(Extracted material Opens)
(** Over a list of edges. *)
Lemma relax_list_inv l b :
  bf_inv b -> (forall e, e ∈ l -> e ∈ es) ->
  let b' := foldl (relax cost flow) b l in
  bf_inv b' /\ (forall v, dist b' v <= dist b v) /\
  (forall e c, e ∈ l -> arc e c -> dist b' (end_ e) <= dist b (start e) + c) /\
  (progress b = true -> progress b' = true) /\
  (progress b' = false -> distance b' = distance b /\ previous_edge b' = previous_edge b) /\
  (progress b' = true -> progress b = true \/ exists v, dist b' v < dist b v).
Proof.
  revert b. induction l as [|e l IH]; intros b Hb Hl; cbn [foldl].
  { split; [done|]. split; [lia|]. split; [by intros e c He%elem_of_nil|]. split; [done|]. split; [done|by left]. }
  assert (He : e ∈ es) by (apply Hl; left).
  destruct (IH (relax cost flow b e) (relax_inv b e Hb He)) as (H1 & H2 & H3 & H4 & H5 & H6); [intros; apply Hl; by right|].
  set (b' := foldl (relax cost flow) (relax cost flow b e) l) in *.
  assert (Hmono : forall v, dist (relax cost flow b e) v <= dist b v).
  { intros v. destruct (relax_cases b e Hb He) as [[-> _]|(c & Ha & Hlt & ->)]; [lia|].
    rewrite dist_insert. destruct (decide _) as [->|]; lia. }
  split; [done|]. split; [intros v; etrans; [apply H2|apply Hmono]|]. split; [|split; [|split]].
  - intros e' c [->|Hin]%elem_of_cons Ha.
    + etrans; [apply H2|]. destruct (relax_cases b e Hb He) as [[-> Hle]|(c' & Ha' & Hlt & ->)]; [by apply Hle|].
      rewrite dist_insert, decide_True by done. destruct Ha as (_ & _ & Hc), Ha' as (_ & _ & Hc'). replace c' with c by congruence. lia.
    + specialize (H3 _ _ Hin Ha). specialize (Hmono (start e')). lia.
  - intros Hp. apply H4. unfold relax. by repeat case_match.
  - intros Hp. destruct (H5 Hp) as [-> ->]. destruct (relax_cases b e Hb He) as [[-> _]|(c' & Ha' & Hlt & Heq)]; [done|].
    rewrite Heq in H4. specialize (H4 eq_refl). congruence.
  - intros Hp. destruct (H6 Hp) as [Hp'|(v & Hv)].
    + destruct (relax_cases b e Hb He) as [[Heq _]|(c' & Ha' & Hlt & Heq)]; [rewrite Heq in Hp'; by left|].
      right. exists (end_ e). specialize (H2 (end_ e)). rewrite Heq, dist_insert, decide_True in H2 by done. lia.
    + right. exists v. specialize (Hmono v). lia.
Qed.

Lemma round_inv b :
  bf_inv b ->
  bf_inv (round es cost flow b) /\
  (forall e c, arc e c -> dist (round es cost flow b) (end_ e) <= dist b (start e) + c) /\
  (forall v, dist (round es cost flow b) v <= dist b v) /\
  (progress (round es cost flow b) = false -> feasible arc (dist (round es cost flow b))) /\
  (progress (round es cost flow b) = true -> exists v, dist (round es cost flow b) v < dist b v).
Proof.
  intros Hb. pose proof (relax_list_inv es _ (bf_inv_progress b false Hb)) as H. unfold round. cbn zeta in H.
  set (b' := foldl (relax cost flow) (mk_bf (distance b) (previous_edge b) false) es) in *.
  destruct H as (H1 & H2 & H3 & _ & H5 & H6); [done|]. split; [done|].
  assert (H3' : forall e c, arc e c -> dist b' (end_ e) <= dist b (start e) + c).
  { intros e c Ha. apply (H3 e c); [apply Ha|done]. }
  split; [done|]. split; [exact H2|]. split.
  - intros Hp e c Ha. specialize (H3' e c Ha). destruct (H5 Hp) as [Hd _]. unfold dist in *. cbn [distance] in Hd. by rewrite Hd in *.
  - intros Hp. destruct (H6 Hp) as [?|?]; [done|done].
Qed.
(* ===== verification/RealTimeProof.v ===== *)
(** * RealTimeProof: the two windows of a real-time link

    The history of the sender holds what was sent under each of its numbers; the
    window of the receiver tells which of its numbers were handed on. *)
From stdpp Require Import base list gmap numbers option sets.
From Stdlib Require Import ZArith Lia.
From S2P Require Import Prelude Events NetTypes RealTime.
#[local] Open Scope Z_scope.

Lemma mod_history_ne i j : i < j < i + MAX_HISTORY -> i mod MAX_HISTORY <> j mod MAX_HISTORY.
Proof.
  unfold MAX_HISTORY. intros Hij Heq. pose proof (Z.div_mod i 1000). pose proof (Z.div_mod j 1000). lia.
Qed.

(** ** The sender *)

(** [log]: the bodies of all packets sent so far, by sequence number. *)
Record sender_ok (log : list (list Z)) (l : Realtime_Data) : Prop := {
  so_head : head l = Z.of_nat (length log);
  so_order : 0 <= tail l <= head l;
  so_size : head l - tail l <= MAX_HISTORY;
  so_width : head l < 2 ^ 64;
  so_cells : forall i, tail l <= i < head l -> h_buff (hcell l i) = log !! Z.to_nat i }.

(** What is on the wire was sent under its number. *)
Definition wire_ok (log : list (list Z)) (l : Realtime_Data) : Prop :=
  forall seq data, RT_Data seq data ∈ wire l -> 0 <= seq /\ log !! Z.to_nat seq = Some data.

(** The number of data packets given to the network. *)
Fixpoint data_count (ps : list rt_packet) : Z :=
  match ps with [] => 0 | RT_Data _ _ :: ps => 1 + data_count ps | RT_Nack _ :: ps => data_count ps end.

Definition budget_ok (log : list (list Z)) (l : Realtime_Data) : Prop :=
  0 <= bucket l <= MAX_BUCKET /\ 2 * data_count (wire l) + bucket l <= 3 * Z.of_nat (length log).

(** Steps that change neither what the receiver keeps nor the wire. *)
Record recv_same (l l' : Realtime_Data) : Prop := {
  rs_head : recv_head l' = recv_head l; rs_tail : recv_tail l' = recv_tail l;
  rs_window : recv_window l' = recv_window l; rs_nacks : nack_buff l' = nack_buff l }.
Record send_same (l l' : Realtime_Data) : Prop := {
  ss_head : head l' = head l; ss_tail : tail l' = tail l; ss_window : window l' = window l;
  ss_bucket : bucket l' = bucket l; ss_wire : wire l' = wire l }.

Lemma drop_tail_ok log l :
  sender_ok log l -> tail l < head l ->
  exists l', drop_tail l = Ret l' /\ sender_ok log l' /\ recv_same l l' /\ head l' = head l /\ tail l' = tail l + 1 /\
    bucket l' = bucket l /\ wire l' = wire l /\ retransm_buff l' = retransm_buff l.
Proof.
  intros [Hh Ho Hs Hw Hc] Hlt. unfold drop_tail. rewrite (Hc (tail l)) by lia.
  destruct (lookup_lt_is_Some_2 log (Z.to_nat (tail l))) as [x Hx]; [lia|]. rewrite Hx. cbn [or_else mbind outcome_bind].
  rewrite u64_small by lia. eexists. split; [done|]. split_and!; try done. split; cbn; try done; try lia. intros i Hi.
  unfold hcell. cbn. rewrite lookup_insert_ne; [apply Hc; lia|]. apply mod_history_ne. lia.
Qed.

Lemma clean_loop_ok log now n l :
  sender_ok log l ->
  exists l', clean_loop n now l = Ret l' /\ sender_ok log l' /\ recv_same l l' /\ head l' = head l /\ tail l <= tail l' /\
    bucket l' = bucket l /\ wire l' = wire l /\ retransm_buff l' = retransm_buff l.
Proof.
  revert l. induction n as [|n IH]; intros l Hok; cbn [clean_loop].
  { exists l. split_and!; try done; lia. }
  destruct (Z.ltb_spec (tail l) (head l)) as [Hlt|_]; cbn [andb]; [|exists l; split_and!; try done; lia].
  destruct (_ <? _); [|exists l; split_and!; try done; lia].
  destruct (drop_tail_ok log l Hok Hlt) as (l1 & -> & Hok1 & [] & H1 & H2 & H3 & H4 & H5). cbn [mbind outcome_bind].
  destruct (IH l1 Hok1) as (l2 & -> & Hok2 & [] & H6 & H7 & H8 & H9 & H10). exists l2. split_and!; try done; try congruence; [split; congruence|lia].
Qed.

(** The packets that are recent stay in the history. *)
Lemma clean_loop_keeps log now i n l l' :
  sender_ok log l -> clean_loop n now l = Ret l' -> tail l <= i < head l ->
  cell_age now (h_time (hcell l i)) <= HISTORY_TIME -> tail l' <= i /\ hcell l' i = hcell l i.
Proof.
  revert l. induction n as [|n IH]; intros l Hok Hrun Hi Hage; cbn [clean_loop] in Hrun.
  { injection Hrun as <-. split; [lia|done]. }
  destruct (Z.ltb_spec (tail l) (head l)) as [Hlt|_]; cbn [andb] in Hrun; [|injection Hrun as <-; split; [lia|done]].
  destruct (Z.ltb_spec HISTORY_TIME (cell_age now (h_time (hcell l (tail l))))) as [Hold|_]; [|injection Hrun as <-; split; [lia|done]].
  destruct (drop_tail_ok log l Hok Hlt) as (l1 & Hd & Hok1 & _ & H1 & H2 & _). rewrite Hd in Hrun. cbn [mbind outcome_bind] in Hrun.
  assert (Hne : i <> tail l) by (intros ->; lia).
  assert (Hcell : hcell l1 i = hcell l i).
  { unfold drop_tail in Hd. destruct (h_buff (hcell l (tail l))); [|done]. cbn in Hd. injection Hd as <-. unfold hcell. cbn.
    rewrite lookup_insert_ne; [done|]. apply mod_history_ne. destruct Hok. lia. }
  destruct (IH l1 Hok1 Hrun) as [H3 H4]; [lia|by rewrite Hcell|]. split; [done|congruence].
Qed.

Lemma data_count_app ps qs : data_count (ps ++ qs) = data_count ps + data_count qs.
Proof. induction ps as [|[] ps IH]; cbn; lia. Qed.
(Extracted material Closes)
(Extracted material Opens)
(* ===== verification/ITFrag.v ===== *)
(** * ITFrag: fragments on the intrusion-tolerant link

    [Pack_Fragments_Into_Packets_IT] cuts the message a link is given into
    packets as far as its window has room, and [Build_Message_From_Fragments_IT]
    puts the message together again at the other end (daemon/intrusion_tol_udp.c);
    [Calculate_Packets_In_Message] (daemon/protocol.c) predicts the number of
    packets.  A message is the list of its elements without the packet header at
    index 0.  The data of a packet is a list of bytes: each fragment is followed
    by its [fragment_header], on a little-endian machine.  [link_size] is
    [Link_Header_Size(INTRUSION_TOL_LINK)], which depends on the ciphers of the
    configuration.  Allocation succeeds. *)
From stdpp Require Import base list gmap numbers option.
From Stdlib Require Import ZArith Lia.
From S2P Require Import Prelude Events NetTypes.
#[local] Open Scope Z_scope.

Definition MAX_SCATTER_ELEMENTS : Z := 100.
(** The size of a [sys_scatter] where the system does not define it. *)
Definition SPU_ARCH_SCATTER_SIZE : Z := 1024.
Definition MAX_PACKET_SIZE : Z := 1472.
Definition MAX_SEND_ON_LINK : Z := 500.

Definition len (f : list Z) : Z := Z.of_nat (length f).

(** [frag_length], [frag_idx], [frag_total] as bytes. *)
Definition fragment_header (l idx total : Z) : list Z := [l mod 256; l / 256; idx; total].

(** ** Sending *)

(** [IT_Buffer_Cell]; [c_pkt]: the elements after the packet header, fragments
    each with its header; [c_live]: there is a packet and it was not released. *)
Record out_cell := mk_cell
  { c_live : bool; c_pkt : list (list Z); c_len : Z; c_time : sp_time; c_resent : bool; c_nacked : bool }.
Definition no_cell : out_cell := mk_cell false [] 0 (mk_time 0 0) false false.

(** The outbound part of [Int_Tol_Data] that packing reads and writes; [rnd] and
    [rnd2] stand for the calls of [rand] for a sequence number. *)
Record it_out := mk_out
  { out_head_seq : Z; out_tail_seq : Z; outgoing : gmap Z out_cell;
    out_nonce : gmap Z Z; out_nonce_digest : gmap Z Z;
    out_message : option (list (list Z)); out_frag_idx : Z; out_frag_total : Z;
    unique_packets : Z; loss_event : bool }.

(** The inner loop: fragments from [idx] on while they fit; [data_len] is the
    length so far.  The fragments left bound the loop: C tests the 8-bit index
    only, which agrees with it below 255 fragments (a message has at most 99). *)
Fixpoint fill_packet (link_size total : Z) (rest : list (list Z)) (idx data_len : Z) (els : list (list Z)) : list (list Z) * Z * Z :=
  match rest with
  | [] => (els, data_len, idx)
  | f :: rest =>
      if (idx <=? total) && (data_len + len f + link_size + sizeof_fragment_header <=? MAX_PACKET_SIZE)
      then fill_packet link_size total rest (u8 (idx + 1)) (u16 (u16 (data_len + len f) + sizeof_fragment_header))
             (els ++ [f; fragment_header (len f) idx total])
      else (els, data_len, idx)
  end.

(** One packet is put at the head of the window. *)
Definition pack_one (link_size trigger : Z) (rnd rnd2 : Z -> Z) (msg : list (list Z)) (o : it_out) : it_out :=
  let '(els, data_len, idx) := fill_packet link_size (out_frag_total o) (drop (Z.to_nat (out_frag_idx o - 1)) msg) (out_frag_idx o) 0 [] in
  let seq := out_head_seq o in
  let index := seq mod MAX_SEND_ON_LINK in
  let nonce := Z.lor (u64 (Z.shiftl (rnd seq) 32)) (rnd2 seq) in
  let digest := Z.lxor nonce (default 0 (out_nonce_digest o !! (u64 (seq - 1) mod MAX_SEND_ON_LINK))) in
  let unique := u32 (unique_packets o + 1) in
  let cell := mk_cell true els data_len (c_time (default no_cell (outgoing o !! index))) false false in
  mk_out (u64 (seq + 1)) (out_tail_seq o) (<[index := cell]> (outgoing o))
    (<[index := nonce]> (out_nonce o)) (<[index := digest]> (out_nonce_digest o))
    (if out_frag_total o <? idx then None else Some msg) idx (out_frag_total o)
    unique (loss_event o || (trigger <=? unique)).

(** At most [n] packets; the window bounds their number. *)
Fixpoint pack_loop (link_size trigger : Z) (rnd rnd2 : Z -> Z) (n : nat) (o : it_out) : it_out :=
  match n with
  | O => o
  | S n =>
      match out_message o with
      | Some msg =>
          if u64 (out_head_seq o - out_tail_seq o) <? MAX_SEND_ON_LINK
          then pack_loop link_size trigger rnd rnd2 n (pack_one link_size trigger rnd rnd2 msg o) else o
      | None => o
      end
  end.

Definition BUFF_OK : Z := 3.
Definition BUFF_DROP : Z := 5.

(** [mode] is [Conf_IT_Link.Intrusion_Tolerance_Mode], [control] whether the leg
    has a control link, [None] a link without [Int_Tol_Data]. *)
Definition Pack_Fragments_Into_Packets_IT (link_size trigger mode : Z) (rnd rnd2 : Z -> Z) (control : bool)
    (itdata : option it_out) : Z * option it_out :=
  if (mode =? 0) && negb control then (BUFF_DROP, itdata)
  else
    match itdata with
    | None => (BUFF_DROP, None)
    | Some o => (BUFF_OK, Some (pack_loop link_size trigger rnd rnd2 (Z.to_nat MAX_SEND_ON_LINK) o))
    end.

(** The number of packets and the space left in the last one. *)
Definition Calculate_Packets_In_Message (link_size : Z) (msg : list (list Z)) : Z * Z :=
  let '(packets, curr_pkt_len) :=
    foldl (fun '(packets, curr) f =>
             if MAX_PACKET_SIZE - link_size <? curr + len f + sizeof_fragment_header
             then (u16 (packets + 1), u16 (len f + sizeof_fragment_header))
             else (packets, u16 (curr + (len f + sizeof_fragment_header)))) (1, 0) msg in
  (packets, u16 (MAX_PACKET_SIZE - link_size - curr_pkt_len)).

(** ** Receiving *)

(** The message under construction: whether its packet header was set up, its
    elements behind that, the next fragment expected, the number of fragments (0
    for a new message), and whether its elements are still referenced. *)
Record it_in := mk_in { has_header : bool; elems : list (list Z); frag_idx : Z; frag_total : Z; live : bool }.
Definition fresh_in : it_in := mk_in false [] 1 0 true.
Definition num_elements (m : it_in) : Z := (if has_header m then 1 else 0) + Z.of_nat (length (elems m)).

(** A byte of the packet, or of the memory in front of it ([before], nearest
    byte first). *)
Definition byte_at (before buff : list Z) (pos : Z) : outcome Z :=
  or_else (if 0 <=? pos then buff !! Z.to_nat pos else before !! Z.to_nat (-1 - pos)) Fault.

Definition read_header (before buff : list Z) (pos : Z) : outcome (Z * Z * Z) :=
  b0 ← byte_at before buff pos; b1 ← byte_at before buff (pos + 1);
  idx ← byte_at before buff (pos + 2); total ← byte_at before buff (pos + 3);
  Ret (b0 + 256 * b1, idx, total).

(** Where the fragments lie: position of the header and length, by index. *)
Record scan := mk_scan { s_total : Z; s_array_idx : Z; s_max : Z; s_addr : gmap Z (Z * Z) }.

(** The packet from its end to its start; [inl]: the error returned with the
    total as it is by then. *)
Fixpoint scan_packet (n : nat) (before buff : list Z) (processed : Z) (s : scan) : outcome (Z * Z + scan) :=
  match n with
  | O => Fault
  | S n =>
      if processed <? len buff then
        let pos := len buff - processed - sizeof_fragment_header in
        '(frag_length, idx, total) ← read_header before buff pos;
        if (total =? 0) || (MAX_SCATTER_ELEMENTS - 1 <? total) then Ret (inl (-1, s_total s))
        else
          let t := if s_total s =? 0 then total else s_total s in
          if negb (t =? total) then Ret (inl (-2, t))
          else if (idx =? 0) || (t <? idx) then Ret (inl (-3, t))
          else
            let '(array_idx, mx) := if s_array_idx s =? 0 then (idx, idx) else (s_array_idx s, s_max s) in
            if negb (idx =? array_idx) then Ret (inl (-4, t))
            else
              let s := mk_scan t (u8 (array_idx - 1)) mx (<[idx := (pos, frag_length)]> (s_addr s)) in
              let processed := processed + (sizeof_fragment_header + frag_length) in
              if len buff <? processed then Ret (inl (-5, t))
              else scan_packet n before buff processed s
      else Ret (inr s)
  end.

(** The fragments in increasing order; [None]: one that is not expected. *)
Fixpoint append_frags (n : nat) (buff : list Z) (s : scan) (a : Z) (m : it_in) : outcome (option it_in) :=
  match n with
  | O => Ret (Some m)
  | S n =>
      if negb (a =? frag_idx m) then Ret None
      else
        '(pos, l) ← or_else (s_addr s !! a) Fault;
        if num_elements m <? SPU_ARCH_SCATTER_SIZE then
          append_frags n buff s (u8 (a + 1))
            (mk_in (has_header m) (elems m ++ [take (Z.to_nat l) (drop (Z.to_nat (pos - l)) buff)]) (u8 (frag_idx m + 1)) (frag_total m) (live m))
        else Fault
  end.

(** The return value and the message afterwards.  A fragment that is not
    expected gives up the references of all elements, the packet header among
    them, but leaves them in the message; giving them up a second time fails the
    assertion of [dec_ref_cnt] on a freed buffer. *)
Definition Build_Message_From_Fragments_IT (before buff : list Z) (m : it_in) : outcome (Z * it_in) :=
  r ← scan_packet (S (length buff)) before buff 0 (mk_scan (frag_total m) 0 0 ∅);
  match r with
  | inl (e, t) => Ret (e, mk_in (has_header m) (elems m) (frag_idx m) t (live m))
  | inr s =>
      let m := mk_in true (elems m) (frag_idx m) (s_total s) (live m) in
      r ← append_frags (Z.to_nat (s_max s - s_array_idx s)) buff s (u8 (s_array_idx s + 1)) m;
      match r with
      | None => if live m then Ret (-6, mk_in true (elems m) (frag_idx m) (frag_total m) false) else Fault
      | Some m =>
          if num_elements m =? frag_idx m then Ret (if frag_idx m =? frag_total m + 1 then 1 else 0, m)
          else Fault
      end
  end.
(Extracted material Closes)
Requirement: Find the string "forall" in the entries above. Copy each line where it occurs.

Response area:
  bf_inv b -> (forall e, e ∈ l -> e ∈ es) ->
  bf_inv b' /\ (forall v, dist b' v <= dist b v) /\
  (forall e c, e ∈ l -> arc e c -> dist b' (end_ e) <= dist b (start e) + c) /\
  assert (Hmono : forall v, dist (relax cost flow b e) v <= dist b v).
  (forall e c, arc e c -> dist (round es cost flow b) (end_ e) <= dist b (start e) + c) /\
  (forall v, dist (round es cost flow b) v <= dist b v) /\
  assert (H3' : forall e c, arc e c -> dist b' (end_ e) <= dist b (start e) + c).
  so_cells : forall i, tail l <= i < head l -> h_buff (hcell l i) = log !! Z.to_nat i }.
  forall seq data, RT_Data seq data ∈ wire l -> 0 <= seq /\ log !! Z.to_nat seq = Some data.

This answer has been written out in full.